Phetsamone Keopanya — “Mew” to her friends — recalls hours of terror, followed by days of sadness and months of hardship, when Mai, her village in Lao PDR’s southern province of Attapeu, was wiped away by a flood.

“23 July 2018 changed my life,” she says.

A dam upstream in the Xe Pian river burst that day, taking with it practically six villages, releasing the equivalent of two million Olympic-size swimming pools on them, inundating 55,000 hectares of land. A national emergency was declared.

Makeshift shelters in an Attapeu refugee camp. Photo: WFP/Jake Herrle

The World Food Programme (WFP) has been working in Laos, a country of 6.5 million, since 1976, expanding its programmes in tandem with the country’s needs. School feeding is currently the largest area of engagement, but WFP also helps build up the resilience of communities to climate change. This includes finding ways of getting villagers through the ‘lean’ season with the skills to establish secure livelihoods, creating a boost for local infrastructure.

Mew is a proud staff member of WFP today. Photo: WFP/Ildiko Hamos

Drought and floods are projected to become more unpredictable in coming years, so emergency response remains an important part of WFP’s work. In fact, it was through the July 2018 emergency that Mew first came in contact with WFP. She helped as a volunteer, distributing emergency food rations to community members in the camp. WFP staff members were impressed by her efforts.

Tweet by WFP’s Country Director for Laos, Jan Delbaere, in August 2019

“I knew one of the ladies working for WFP, and she made me aware that the organization was looking for Community Facilitators in Sanamxay, my home district,” says Mew. “I applied, passed the test, and found myself working there in December 2018.”

She remembers the floods vividly. “It had been raining hard for several days, and we saw that the water was rising,” she says. “My parents, brother and I were living in a house together. We thought it would be safer to take a few important belongings and go to the school in our village — a tall building with two floors.”

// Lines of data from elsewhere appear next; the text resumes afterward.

Lemma built_gate_id_unique (c : Circuit) :
  built c → ∀ g h, g ∈ gates c → h ∈ gates c → gate_id g = gate_id h → g = h.
Proof.
  intros Hb g h [i Hi]%list_elem_of_lookup [j Hj]%list_elem_of_lookup Hid.
  pose proof (built_gate_id_index c Hb i g Hi) as Hgi.
  pose proof (built_gate_id_index c Hb j h Hj) as Hhj.
  assert (i = j) as -> by congruence. congruence.
Qed.

(** X8.  In a circuit made with the builder the id of a gate is its
    position in the gate list, so no two gates of the circuit share an
    id. *)
Theorem built_gate_ids (c : Circuit) :
  built c →
  (∀ i g, gates c !! i = Some g → gate_id g = i)
  ∧ (∀ g h, g ∈ gates c → h ∈ gates c → gate_id g = gate_id h → g = h).
Proof.
  intros Hb. split; [by apply built_gate_id_index | by apply built_gate_id_unique].
Qed.

Lemma built_gate_ids_witness :
  (∀ i g, gates hazard_circuit !! i = Some g → gate_id g = i)
  ∧ (∀ g h, g ∈ gates hazard_circuit → h ∈ gates hazard_circuit →
            gate_id g = gate_id h → g = h).
Proof.
  apply built_gate_ids.
  unfold hazard_circuit. do 2 apply built_add_gate.
  apply built_set_primary_outputs, built_set_primary_inputs, built_init.
Defined.

Lemma nets_in_range_mono c c' :
  (next_net_id c <= next_net_id c')%nat →
  primary_inputs c' = primary_inputs c →
  primary_outputs c' = primary_outputs c →
  gates c' = gates c →
  nets_in_range c → nets_in_range c'.
Proof.
  intros Hle Hi Ho Hg (H1 & H2 & H3). unfold nets_in_range. rewrite Hi, Ho, Hg.
  split; [|split].
  - eapply Forall_impl; [done|]. simpl. lia.
  - eapply Forall_impl; [done|]. simpl. lia.
  - eapply Forall_impl; [done|]. simpl. intros g (Ha & Hb & Hc).
    split; [|split; [lia|done]]. eapply Forall_impl; [done|]. simpl. lia.
Qed.

Lemma built_in_range (c : Circuit) : built c → nets_in_range c.
Proof.
  induction 1 as [|name c Hb IH|gtype ins out c Hb IH|names c Hb IH|names c Hb IH].
  - by repeat split.
  - pose proof (add_net_frame name c) as (Hg & _ & Hi & Ho).
    eapply nets_in_range_mono; [apply add_net_next_le|done..].
  - pose proof (built_names_agree c Hb) as Hc.
    pose proof (add_gate_net_tables gtype ins out c) as (_ & _ & Hn & Hi & Ho).
    cbv zeta in Hn.
    pose proof (add_nets_names_agree ins c Hc) as Hc1.
    pose proof (add_nets_ids_lt ins c Hc) as Hins.
    pose proof (add_net_id_lt out _ Hc1) as Hout.
    pose proof (add_net_next_le out (add_nets ins c).1) as Hle2.
    pose proof (add_nets_next_le ins c) as Hle1.
    destruct IH as (H1 & H2 & H3).
    assert (next_net_id c <= next_net_id (add_gate gtype ins out c).1)%nat as Hle by lia.
    unfold nets_in_range. rewrite Hi, Ho. split; [|split].
    + eapply Forall_impl; [done|]. simpl. lia.
    + eapply Forall_impl; [done|]. simpl. lia.
    + assert (Forall (λ g, Forall (λ net, net < next_net_id (add_gate gtype ins out c).1)
                                  (gate_inputs g)
                           ∧ gate_output g < next_net_id (add_gate gtype ins out c).1
                           ∧ is_Some (GATE_FUNCS (gate_type g))) (gates c)) as Hold.
      { eapply Forall_impl; [done|]. simpl. intros g (Ha & Hb' & Hc').
        split; [|split; [lia|done]]. eapply Forall_impl; [done|]. simpl. lia. }
      destruct (add_gate_gates gtype ins out c)
        as [[-> _]|(g' & _ & -> & _ & _ & Hgi & Hgo & Hty)]; [done|].
      apply Forall_app. split; [done|]. apply Forall_singleton.
      rewrite Hgi, Hgo, Hn. split; [|split; [lia|done]].
      eapply Forall_impl; [done|]. simpl. lia.
  - pose proof (built_names_agree c Hb) as Hc.
    pose proof (add_nets_ids_lt names c Hc) as Hids.
    pose proof (add_nets_next_le names c) as Hle.
    pose proof (add_nets_frame names c) as (Hg & _ & _ & Ho).
    unfold set_primary_inputs. destruct (add_nets names c) as [c1 ids].
    simpl in *. destruct IH as (H1 & H2 & H3).
    unfold nets_in_range. simpl. rewrite Ho, Hg. split; [done|]. split.
    + eapply Forall_impl; [done|]. simpl. lia.
    + eapply Forall_impl; [done|]. simpl. intros g (Ha & Hb' & Hc').
      split; [|split; [lia|done]]. eapply Forall_impl; [done|]. simpl. lia.
  - pose proof (built_names_agree c Hb) as Hc.
    pose proof (add_nets_ids_lt names c Hc) as Hids.
    pose proof (add_nets_next_le names c) as Hle.
    pose proof (add_nets_frame names c) as (Hg & _ & Hi & _).
    unfold set_primary_outputs. destruct (add_nets names c) as [c1 ids].
    simpl in *. destruct IH as (H1 & H2 & H3).
    unfold nets_in_range. simpl. rewrite Hi, Hg. split; [|split; [done|]].
    + eapply Forall_impl; [done|]. simpl. lia.
    + eapply Forall_impl; [done|]. simpl. intros g (Ha & Hb' & Hc').
      split; [|split; [lia|done]]. eapply Forall_impl; [done|]. simpl. lia.
Qed.

(** X9.  In a circuit made with the builder every net id the circuit
    mentions has a name: [get_net_name] returns on every primary input,
    every primary output and every input and output of every gate; and
    every gate has one of the seven supported types. *)
Theorem built_nets_in_range (c : Circuit) :
  built c →
  (∀ net, net ∈ primary_inputs c ++ primary_outputs c →
          ∃ name, get_net_name c net = Ok name)
  ∧ ∀ g, g ∈ gates c →
         is_Some (GATE_FUNCS (gate_type g))
         ∧ ∀ net, net ∈ gate_output g :: gate_inputs g →
                  ∃ name, get_net_name c net = Ok name.
Proof.
  intros Hb. destruct (built_in_range c Hb) as (Hpi & Hpo & Hg).
  destruct (built_names_agree c Hb) as [Hlen _].
  assert (∀ net, net < next_net_id c → ∃ name, get_net_name c net = Ok name) as Hname.
  { intros net Hnet. unfold get_net_name.
    destruct (lookup_lt_is_Some_2 (net_names c) net) as [name Hn]; [lia|].
    exists name. by apply list_get_Ok. }
  split.
  - intros net [Hin|Hin]%elem_of_app; apply Hname.
    + by eapply Forall_forall in Hpi.
    + by eapply Forall_forall in Hpo.
  - intros g Hin. eapply Forall_forall in Hg as (Hi & Ho & Hty); [|done].
    split; [done|]. intros net [->|Hnet]%elem_of_cons; apply Hname; [done|].
    by eapply Forall_forall in Hi.
Qed.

After a while at the school, a little before 8 pm, the family decided to go and pick up additional clothes since it seemed their sojourn would take longer than expected. The waters were not retreating. They had just started walking when, suddenly, water gushed towards them.

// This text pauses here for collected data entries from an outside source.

(** [Component.__post_init__].  The three lists are attributes of the
    instance; they are entered in the component store once the scan is
    over, an instance whose construction raised being unreachable. *)
Definition Component_post_init (cls : pyclass) (self : loc) : M world Component :=
  c <- scan cls self (dir cls) empty_component ;;
  vars <- gets (λ w, public_variables (objects w) self) ;;
  modify (λ w, set_components (<[self := set_variables vars c]> (components w)) w) ;;;
  call_init cls self ;;;
  ret (set_variables vars c).

(** [C(...)] for a component class [C]: the generated [__init__] stores the
    fields, then [__post_init__] runs. *)
Definition new_Component (cls : pyclass) (fields : list (string * value))
  : M world (loc * Component) :=
  self <- lift_heap (new_object (OInstance (cls_name cls) fields)) ;;
  c <- Component_post_init cls self ;;
  ret (self, c).

(** ** proxy.py *)

Record Call := {
  call_name : string;
  call_args : list value;
  call_kwds : gmap string value;
}.

#[global] Instance Call_eq_dec : EqDecision Call.
Proof. solve_decision. Defined.

(** A wrapped implementation: an object and the methods its class gives
    it.  A method is called with the object, the positional and the keyword
    arguments. *)
Record impl := {
  obj_self : loc;
  obj_methods : gmap string (loc → list value → gmap string value → M heap unit);
}.

(** The test harness: the object heap, the call-log lists by address, and
    the deliveries made so far, each with the position of the receiving
    implementation in [_proxy_for]. *)
Record harness := {
  h_objects : heap;
  call_logs : gmap nat (list Call);
  delivered : list (nat * Call);
}.

Definition read_log (log : nat) (s : harness) : list Call :=
  default [] (call_logs s !! log).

Within a few moments, it reached up to their thighs, but then the current got even stronger. Motorbikes were swept away and the water covered cars and yards. Frightened, the family ran back to the school and climbed up onto its roof. Other villagers were clamouring to escape too. The electricity got cut off. Everything was shrouded in darkness.

‘We now know that it’s best to plant our own vegetables in order to be sure to eat pesticide-free’

Mew describes being “up there on the roof of the school, with about 50 families in the pitch black, listening to the sounds of people screaming, trapped inside their houses by the water, and the screeching of appliances, cupboards and cars toppling over into the flood masses”.

“I remember wondering where all this water had come from,” she says. “It had stopped raining a few hours earlier.”

For 14 hours on the roof of the school, no one was able to sleep. The air was filled with the cries of people fearing for lost family members.

The following morning was sunny and warm, but dead silent save for the occasional moans of one or another villager atop the school’s roof. At around 10 am, Mew became aware of sounds. Lao Army boats were moving into the village, first dealing out sticky rice and meatballs, then ushering villagers onto the boats.

The boats took them to Hatnyao camp, a temporary shelter with people crammed into a closed space. There were not enough tents, so people tried to shield themselves from the sun with clothes. Tin-sheet shelters were constructed quickly. This is where the family of four spent the next months: in a shelter of 3 x 4 metres.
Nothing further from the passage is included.